*Assignment:*
Whatever the records below say, write them all out exactly.

*Material provided:*
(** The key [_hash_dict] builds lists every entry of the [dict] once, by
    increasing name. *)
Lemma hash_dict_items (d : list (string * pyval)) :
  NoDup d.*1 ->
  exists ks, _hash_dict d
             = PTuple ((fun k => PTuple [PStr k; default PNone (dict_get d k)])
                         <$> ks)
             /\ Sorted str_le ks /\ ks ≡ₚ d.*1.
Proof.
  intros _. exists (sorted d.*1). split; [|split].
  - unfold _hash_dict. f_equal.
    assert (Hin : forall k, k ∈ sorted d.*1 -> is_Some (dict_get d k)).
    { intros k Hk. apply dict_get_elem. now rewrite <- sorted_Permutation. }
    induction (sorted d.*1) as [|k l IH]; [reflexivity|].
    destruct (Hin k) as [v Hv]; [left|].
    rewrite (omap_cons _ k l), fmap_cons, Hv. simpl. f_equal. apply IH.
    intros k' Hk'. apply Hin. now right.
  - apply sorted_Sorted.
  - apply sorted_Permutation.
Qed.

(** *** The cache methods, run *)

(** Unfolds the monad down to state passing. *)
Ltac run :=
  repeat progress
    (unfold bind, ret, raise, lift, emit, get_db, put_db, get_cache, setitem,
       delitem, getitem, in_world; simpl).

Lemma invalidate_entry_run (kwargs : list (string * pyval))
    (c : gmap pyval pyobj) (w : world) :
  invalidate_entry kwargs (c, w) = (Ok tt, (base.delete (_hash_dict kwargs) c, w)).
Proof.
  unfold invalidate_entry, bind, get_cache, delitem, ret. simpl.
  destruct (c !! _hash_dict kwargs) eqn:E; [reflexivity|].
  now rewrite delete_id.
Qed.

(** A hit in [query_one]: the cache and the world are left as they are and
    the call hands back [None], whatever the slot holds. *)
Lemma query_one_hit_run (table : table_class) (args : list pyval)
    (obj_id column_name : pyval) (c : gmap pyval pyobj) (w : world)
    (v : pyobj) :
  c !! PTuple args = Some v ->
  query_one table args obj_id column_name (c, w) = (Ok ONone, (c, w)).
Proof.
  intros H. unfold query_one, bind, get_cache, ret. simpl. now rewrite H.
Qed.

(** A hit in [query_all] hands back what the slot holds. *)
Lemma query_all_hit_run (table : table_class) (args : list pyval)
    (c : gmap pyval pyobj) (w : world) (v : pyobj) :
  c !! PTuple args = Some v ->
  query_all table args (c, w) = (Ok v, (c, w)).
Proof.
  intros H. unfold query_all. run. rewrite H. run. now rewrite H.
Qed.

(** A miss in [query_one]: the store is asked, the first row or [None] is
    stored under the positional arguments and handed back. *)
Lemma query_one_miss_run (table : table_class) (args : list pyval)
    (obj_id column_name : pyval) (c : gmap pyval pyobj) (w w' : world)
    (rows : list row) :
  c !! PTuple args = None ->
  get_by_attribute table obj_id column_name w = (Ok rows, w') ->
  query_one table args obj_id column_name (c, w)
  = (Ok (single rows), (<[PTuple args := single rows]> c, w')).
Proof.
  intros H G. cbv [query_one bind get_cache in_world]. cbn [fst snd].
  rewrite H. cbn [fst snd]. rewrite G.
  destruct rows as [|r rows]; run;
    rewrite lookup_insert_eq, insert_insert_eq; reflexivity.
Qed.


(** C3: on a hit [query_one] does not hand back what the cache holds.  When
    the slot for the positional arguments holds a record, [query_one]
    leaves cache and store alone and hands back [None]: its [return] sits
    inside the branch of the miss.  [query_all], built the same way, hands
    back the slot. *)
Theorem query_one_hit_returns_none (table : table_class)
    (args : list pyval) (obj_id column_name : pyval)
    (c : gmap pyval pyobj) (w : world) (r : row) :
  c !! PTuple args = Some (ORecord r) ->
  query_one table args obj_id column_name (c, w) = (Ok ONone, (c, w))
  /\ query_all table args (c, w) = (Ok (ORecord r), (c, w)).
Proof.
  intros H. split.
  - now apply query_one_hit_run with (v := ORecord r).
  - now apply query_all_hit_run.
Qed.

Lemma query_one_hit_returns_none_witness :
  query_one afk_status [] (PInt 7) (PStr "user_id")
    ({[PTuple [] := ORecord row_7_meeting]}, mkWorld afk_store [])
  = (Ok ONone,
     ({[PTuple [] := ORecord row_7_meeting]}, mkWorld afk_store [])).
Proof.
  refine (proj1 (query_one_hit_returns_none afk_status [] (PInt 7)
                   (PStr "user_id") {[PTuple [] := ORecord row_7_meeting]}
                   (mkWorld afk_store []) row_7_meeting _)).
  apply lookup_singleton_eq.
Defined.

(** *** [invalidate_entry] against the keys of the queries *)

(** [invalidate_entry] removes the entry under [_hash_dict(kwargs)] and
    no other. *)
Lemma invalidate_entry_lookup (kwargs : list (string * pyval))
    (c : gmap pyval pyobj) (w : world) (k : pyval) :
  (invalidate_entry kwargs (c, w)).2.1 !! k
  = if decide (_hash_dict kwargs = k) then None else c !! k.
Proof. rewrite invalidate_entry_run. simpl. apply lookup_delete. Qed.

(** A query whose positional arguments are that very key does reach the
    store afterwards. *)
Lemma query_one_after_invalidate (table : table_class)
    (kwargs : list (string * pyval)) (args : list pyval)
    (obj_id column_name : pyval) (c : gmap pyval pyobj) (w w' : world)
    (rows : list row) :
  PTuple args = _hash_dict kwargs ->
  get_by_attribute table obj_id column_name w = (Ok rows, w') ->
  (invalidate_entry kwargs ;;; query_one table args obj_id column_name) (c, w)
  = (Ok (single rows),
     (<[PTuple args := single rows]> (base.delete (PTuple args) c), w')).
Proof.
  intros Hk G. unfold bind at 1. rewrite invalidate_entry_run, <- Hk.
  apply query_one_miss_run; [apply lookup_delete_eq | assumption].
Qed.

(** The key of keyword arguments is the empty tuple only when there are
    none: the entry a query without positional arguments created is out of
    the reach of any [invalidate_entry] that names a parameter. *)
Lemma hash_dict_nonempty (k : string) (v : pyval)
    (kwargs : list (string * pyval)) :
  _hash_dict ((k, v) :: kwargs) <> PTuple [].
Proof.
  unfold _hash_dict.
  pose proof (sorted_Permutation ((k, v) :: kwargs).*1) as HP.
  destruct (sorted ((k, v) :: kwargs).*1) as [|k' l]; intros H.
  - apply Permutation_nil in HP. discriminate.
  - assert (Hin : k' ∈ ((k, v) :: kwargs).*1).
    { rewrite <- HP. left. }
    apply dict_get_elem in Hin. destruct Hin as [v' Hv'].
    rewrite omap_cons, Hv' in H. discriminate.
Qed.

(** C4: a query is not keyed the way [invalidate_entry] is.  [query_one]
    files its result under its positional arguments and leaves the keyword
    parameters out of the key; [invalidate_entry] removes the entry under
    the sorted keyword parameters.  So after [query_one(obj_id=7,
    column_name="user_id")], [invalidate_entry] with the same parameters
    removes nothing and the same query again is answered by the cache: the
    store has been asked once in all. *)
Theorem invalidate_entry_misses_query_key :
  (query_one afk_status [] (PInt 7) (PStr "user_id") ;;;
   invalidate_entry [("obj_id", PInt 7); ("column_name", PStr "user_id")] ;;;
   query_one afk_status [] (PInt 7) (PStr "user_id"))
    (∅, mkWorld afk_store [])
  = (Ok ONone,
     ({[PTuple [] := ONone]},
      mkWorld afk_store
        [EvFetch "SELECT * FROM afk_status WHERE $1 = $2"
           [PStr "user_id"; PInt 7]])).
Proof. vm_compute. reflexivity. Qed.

*Response area:*
(** The key [_hash_dict] builds lists every entry of the [dict] once, by
    increasing name. *)
Lemma hash_dict_items (d : list (string * pyval)) :
  NoDup d.*1 ->
  exists ks, _hash_dict d
             = PTuple ((fun k => PTuple [PStr k; default PNone (dict_get d k)])
                         <$> ks)
             /\ Sorted str_le ks /\ ks ≡ₚ d.*1.
Proof.
  intros _. exists (sorted d.*1). split; [|split].
  - unfold _hash_dict. f_equal.
    assert (Hin : forall k, k ∈ sorted d.*1 -> is_Some (dict_get d k)).
    { intros k Hk. apply dict_get_elem. now rewrite <- sorted_Permutation. }
    induction (sorted d.*1) as [|k l IH]; [reflexivity|].
    destruct (Hin k) as [v Hv]; [left|].
    rewrite (omap_cons _ k l), fmap_cons, Hv. simpl. f_equal. apply IH.
    intros k' Hk'. apply Hin. now right.
  - apply sorted_Sorted.
  - apply sorted_Permutation.
Qed.

(** *** The cache methods, run *)

(** Unfolds the monad down to state passing. *)
Ltac run :=
  repeat progress
    (unfold bind, ret, raise, lift, emit, get_db, put_db, get_cache, setitem,
       delitem, getitem, in_world; simpl).

Lemma invalidate_entry_run (kwargs : list (string * pyval))
    (c : gmap pyval pyobj) (w : world) :
  invalidate_entry kwargs (c, w) = (Ok tt, (base.delete (_hash_dict kwargs) c, w)).
Proof.
  unfold invalidate_entry, bind, get_cache, delitem, ret. simpl.
  destruct (c !! _hash_dict kwargs) eqn:E; [reflexivity|].
  now rewrite delete_id.
Qed.

(** A hit in [query_one]: the cache and the world are left as they are and
    the call hands back [None], whatever the slot holds. *)
Lemma query_one_hit_run (table : table_class) (args : list pyval)
    (obj_id column_name : pyval) (c : gmap pyval pyobj) (w : world)
    (v : pyobj) :
  c !! PTuple args = Some v ->
  query_one table args obj_id column_name (c, w) = (Ok ONone, (c, w)).
Proof.
  intros H. unfold query_one, bind, get_cache, ret. simpl. now rewrite H.
Qed.

(** A hit in [query_all] hands back what the slot holds. *)
Lemma query_all_hit_run (table : table_class) (args : list pyval)
    (c : gmap pyval pyobj) (w : world) (v : pyobj) :
  c !! PTuple args = Some v ->
  query_all table args (c, w) = (Ok v, (c, w)).
Proof.
  intros H. unfold query_all. run. rewrite H. run. now rewrite H.
Qed.

(** A miss in [query_one]: the store is asked, the first row or [None] is
    stored under the positional arguments and handed back. *)
Lemma query_one_miss_run (table : table_class) (args : list pyval)
    (obj_id column_name : pyval) (c : gmap pyval pyobj) (w w' : world)
    (rows : list row) :
  c !! PTuple args = None ->
  get_by_attribute table obj_id column_name w = (Ok rows, w') ->
  query_one table args obj_id column_name (c, w)
  = (Ok (single rows), (<[PTuple args := single rows]> c, w')).
Proof.
  intros H G. cbv [query_one bind get_cache in_world]. cbn [fst snd].
  rewrite H. cbn [fst snd]. rewrite G.
  destruct rows as [|r rows]; run;
    rewrite lookup_insert_eq, insert_insert_eq; reflexivity.
Qed.


(** C3: on a hit [query_one] does not hand back what the cache holds.  When
    the slot for the positional arguments holds a record, [query_one]
    leaves cache and store alone and hands back [None]: its [return] sits
    inside the branch of the miss.  [query_all], built the same way, hands
    back the slot. *)
Theorem query_one_hit_returns_none (table : table_class)
    (args : list pyval) (obj_id column_name : pyval)
    (c : gmap pyval pyobj) (w : world) (r : row) :
  c !! PTuple args = Some (ORecord r) ->
  query_one table args obj_id column_name (c, w) = (Ok ONone, (c, w))
  /\ query_all table args (c, w) = (Ok (ORecord r), (c, w)).
Proof.
  intros H. split.
  - now apply query_one_hit_run with (v := ORecord r).
  - now apply query_all_hit_run.
Qed.

Lemma query_one_hit_returns_none_witness :
  query_one afk_status [] (PInt 7) (PStr "user_id")
    ({[PTuple [] := ORecord row_7_meeting]}, mkWorld afk_store [])
  = (Ok ONone,
     ({[PTuple [] := ORecord row_7_meeting]}, mkWorld afk_store [])).
Proof.
  refine (proj1 (query_one_hit_returns_none afk_status [] (PInt 7)
                   (PStr "user_id") {[PTuple [] := ORecord row_7_meeting]}
                   (mkWorld afk_store []) row_7_meeting _)).
  apply lookup_singleton_eq.
Defined.

(** *** [invalidate_entry] against the keys of the queries *)

(** [invalidate_entry] removes the entry under [_hash_dict(kwargs)] and
    no other. *)
Lemma invalidate_entry_lookup (kwargs : list (string * pyval))
    (c : gmap pyval pyobj) (w : world) (k : pyval) :
  (invalidate_entry kwargs (c, w)).2.1 !! k
  = if decide (_hash_dict kwargs = k) then None else c !! k.
Proof. rewrite invalidate_entry_run. simpl. apply lookup_delete. Qed.

(** A query whose positional arguments are that very key does reach the
    store afterwards. *)
Lemma query_one_after_invalidate (table : table_class)
    (kwargs : list (string * pyval)) (args : list pyval)
    (obj_id column_name : pyval) (c : gmap pyval pyobj) (w w' : world)
    (rows : list row) :
  PTuple args = _hash_dict kwargs ->
  get_by_attribute table obj_id column_name w = (Ok rows, w') ->
  (invalidate_entry kwargs ;;; query_one table args obj_id column_name) (c, w)
  = (Ok (single rows),
     (<[PTuple args := single rows]> (base.delete (PTuple args) c), w')).
Proof.
  intros Hk G. unfold bind at 1. rewrite invalidate_entry_run, <- Hk.
  apply query_one_miss_run; [apply lookup_delete_eq | assumption].
Qed.

(** The key of keyword arguments is the empty tuple only when there are
    none: the entry a query without positional arguments created is out of
    the reach of any [invalidate_entry] that names a parameter. *)
Lemma hash_dict_nonempty (k : string) (v : pyval)
    (kwargs : list (string * pyval)) :
  _hash_dict ((k, v) :: kwargs) <> PTuple [].
Proof.
  unfold _hash_dict.
  pose proof (sorted_Permutation ((k, v) :: kwargs).*1) as HP.
  destruct (sorted ((k, v) :: kwargs).*1) as [|k' l]; intros H.
  - apply Permutation_nil in HP. discriminate.
  - assert (Hin : k' ∈ ((k, v) :: kwargs).*1).
    { rewrite <- HP. left. }
    apply dict_get_elem in Hin. destruct Hin as [v' Hv'].
    rewrite omap_cons, Hv' in H. discriminate.
Qed.

(** C4: a query is not keyed the way [invalidate_entry] is.  [query_one]
    files its result under its positional arguments and leaves the keyword
    parameters out of the key; [invalidate_entry] removes the entry under
    the sorted keyword parameters.  So after [query_one(obj_id=7,
    column_name="user_id")], [invalidate_entry] with the same parameters
    removes nothing and the same query again is answered by the cache: the
    store has been asked once in all. *)
Theorem invalidate_entry_misses_query_key :
  (query_one afk_status [] (PInt 7) (PStr "user_id") ;;;
   invalidate_entry [("obj_id", PInt 7); ("column_name", PStr "user_id")] ;;;
   query_one afk_status [] (PInt 7) (PStr "user_id"))
    (∅, mkWorld afk_store [])
  = (Ok ONone,
     ({[PTuple [] := ONone]},
      mkWorld afk_store
        [EvFetch "SELECT * FROM afk_status WHERE $1 = $2"
           [PStr "user_id"; PInt 7]])).
Proof. vm_compute. reflexivity. Qed.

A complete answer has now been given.